We have to decide that some outcomes have such a low probability of happening naturally that they represent something going on, and are not just the result of chance. How low that probability should be is our decision. There are some common dividing lines, but they’re common just because they represent numbers which human beings find to be nice round figures: five percent, one percent, half a percent, one-tenth of a percent. What significance level one picks depends on many factors, including what’s common in the field, how different outcomes are expected to be, even what one can afford. Physicists looking for evidence of new subatomic particles have an extremely high standard before declaring something is definitely a new particle, but, they can run particle detection experiments until they get such clear evidence.

To be fair, we ought to pick our significance level before we’ve worked out the probability of something happening, but this is the earliest I could discuss it with motivation for you to read about it. But if we take the five percent significance level, we see we know already that there’s a little more than a one and a half percent chance of there being as few clean sweeps as observed. The conclusion is obvious: all six winning contestants in an episode should have come from the same seat, over 6,000 episodes, more often than the one time Drew Carey claimed they had. We can start looking for explanations for why there should be this deficiency.

Or …

## The First Tail

We became suspicious of the number of clean sweeps in The Price Is Right when there were not the expected six of them in 6,000 episodes. The chance there would be only one was about one and a half percent, not very high. But are there so few clean sweeps that we should be suspicious? That is, is the difference between the expected number of sweeps and the observed number so large as to be significant? Is it too big to just result from chance?

This is significance testing: is whatever quantity we mean to observe dramatically less than what is expected? Is it dramatically more? Is it at least different? Are these differences bigger than what could be expected by mere chance? For every statistician’s favorite example, a tossed fair coin will come up tails half the time; that means, of twenty flips, there are expected to be ten tails. But there being merely nine or as many as twelve is reasonable. Three or fifteen tails may be a little unlikely. Zero or twenty seem impossible. There’s a point where if our observations are so different from what we expect then we have to reject the idea that our observations and our expectations agree.

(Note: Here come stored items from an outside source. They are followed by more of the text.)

Lemma selling_numbered_step (fs : folder) (b : Selling.bar) (ro : bool)
    (s s1 : Selling.state) :
  selling_numbered s -> selling_outcome fs b ro s s1 -> selling_numbered s1.
Proof.
  intros H Hout.
  assert (Hlook : forall row sl,
            Selling.get_option_indicators fs s (Selling.active_scrip s)
              (Selling.local_time b) = (row, sl) ->
            forall r, selling_numbered (selling_held sl (Selling.local_time b) r)
                      /\ Selling.position_active
                           (selling_held sl (Selling.local_time b) r)
                         = Selling.position_active s).
  { intros row sl E r.
    destruct (selling_lookup_keeps _ _ _ _ _ _ E) as (T & B & _).
    split; [now apply (selling_numbered_kept s)|].
    unfold selling_trade in T. now injection T. }
  destruct Hout as [sl _ E|row sl Ha E _|row sl Ha E _ _|row sl Ha E _ _ _
                    |row sl Ha E _ _ _| |r Hf _ _ _|r Hf _ _ _ _];
    try (destruct (Hlook _ _ E row) as [Hh Hact]); auto.
  - destruct (selling_lookup_keeps _ _ _ _ _ _ E) as (T & B & _).
    now apply (selling_numbered_kept s).
  - apply selling_numbered_close; [congruence|assumption].
  - apply selling_numbered_close; [congruence|assumption].
  - apply selling_numbered_close; [congruence|assumption].
  - now apply selling_numbered_open.
  - now apply selling_numbered_open.
Qed.

(** X2.  In every replay of either variant the rows of the summary carry the
    trade numbers 1, 2, 3, ... in order, and the ledger files written by
    [close_trade] carry the same numbers in the same order: no number is
    skipped or used twice. *)
Theorem trade_numbers_are_consecutive :
  (forall steps,
      let s := Buying.run Buying.init steps in
      map Buying.TradeID (Buying.summary_log s)
      = trade_ids (List.length (Buying.summary_log s))
      /\ map Buying.f_trade (Buying.trade_files s)
         = map Buying.TradeID (Buying.summary_log s))
  /\ (forall steps s,
         Selling.run Selling.init steps = Some s ->
         map Selling.TradeID (Selling.summary_log s)
         = trade_ids (List.length (Selling.summary_log s))
         /\ map Selling.f_trade (Selling.trade_files s)
            = map Selling.TradeID (Selling.summary_log s)).
Proof.
  split.
  - intros steps s. subst s.
    apply (buying_replay_invariant buying_numbered).
    + now repeat split.
    + intros s today H.
      destruct (new_day_reset_frame s today) as (T & _ & B & _).
      now apply (buying_numbered_kept s).
    + intros fs b s0 s1. apply buying_numbered_step.
  - intros steps s Hrun.
    apply (selling_replay_invariant selling_numbered) in Hrun.
    + apply Hrun.
    + now repeat split.
    + intros fs b ro s0 s1. apply selling_numbered_step.
Qed.

Lemma trade_numbers_are_consecutive_witness :
  map Selling.TradeID (Selling.summary_log Demo.sell_closed_state) = [1].
Proof.
  exact (proj1 (proj2 trade_numbers_are_consecutive Demo.sell_round_trip
                  Demo.sell_closed_state eq_refl)).
Defined.

(* ------------------------------------------------------------------------- *)
(** ** X3, X4: the shape of the trade ledgers *)

Lemma buying_held_ledger (s : Buying.state) (dt : datetime) (c : Q) :
  exists added,
    Buying.current_trade_ledger (buying_held s dt c)
    = Buying.current_trade_ledger s ++ added
    /\ Forall buying_mid_event added
    /\ Forall (fun r => Buying.l_Ticker r = Buying.active_scrip s) added.
Proof.
  unfold buying_held, Buying.tsl_step, Buying.tsl_trigger.
  split_ifs; simpl; rewrite <- ?app_assoc; simpl;
    (eexists; split; [reflexivity|]);
    split; repeat (apply Forall_cons || apply Forall_nil);
    unfold buying_mid_event; simpl; auto.
Qed.

Lemma buying_open_ledger_grows (scrip : string) (rows added : list Buying.ledger_row) :
  buying_open_ledger scrip rows ->
  Forall buying_mid_event added ->
  Forall (fun r => Buying.l_Ticker r = scrip) added ->
  buying_open_ledger scrip (rows ++ added).
Proof.
  intros (entry & mid & -> & He & Hw & Hm & Ht) Ha Hta.
  exists entry, (mid ++ added). repeat split; auto; try apply Hw.
  - now apply Forall_app.
  - now apply Forall_app.
Qed.

Lemma buying_ledgers_kept (s s1 : Buying.state) :
  Buying.position_active s1 = Buying.position_active s ->
  (Buying.position_active s = true ->
   Buying.active_scrip s1 = Buying.active_scrip s) ->
  Buying.current_trade_ledger s1 = Buying.current_trade_ledger s ->
  Buying.trade_files s1 = Buying.trade_files s ->
  buying_ledgers_formed s -> buying_ledgers_formed s1.
Proof.
  unfold buying_ledgers_formed. intros A N L F [Ho Hf].
  rewrite A, L, F. split; [|exact Hf].
  intros Hact. rewrite (N Hact). now apply Ho.
Qed.

Lemma buying_ledgers_held (s : Buying.state) (dt : datetime) (c : Q) :
  buying_ledgers_formed s -> buying_ledgers_formed (buying_held s dt c).
Proof.
  intros [Ho Hf].
  destruct (buying_held_same_trade s dt c) as (T & N & B & _).
  unfold buying_trade in T. unfold buying_books in B.
  injection T as T _ _ _. injection B as _ _ B.
  destruct (buying_held_ledger s dt c) as (added & L & Hm & Ht).
  unfold buying_ledgers_formed. rewrite T, N, B, L. split; [|exact Hf].
  intros Hact. apply buying_open_ledger_grows; auto.
Qed.

Lemma buying_ledgers_close (b : Buying.bar) (s : Buying.state) r dt price :
  Buying.position_active s = true -> buying_ledgers_formed s ->
  buying_ledgers_formed (Buying.close_trade b s r dt price).
Proof.
  intros Hact [Ho Hf]. split; [discriminate|].
  simpl. apply Forall_app. split; [exact Hf|].
  constructor; [|constructor]. simpl.
  destruct (Ho Hact) as (entry & mid & -> & He & Hw & Hm & Ht).
  eexists entry, mid, _. split; [reflexivity|].
  repeat split; auto; try apply Hw.
  apply Forall_app. split; [exact Ht|].
  now repeat constructor.
Qed.

Lemma in_window_time (b : Buying.bar) :
  buying_in_window b = true ->
  time_of 9 20 <= dt_time (Buying.bar_dt b) <= time_of 11 0.
Proof.
  unfold buying_in_window. rewrite andb_true_iff, !Z.leb_le. tauto.
Qed.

It’s not enough to say there’s a probability of only 1.5 percent that there should be exactly one clean sweep episode out of 6,000, though. It’s unlikely that should happen, but if we look at it, it’s unlikely there should be any outcome. Even the most likely result of 6,000 episodes, six clean sweeps, has only about one chance in six of happening. That’s near the chance that the next person you meet will have a birthday in either September or November. That isn’t absurdly unlikely, but, the person betting against it has the surer deal.

## Significance Intrudes on Contestants Row

We worked out the likelihood that there would be only one clean sweep, with all six contestants getting on stage coming from the same seat in Contestants Row, out of six thousand episodes of The Price Is Right. That turned out to be not terribly likely: it had about a one and a half percent chance of being the case. For a sense of scale, that’s around the same probability that the moment you finish reading this sentence will be exactly 26 seconds past the minute. It’s pretty safe to bet that it wasn’t.

However, it isn’t particularly outlandish to suppose that it was. I’d certainly hope at least some reader found that it was. Events which aren’t particularly likely do happen, all the time. Consider the likelihood of this single-clean-sweep or the 26-seconds-past-the-minute thing happening to the likelihood of any given hand of poker: any specific hand is phenomenally less likely, but something has to happen once you start dealing. So do we have any grounds for saying the particular outcome of one clean sweep in 6,000 shows is improbable? Or for saying that it’s reasonable?

## A Simple Demonstration Which Does Not Clarify

When last we talked about the “clean sweep” of winning contestants coming from the same of four seats in Contestants Row for all six Items Up For Bid on The Price Is Right, we had got established the pieces needed if we suppose this to be a binomial distribution problem. That is, we suppose that any given episode has a probability, p, of successfully having all six contestants from the same seat, and a probability 1 – p of failing to have all six contestants from the same seat. There are N episodes, and we are interested in the chance of x of them being clean sweeps. From the production schedule we know the number of episodes N is about 6,000. We supposed the probability of a clean sweep to be about p = 1/1000, on the assumption that the chance of winning isn’t any better or worse for any contestant. The probability of there not being a clean sweep is then 1 – p = 999/1000. And we expected x = 6 clean sweeps, while Drew Carey claimed there had been only 1.

The chance of finding x successes out of N attempts, according to the binomial distribution, is the probability of any combination of x successes and N – x successes — which is equal to (p)(x) * (1 – p)(N – x) — times the number of ways there are to select x items out of N candidates. Either of those is easy enough to calculate, up to the point where we try calculating it. Let’s start out by supposing x to be the expected 6, and later we’ll look at it being 1 or other numbers.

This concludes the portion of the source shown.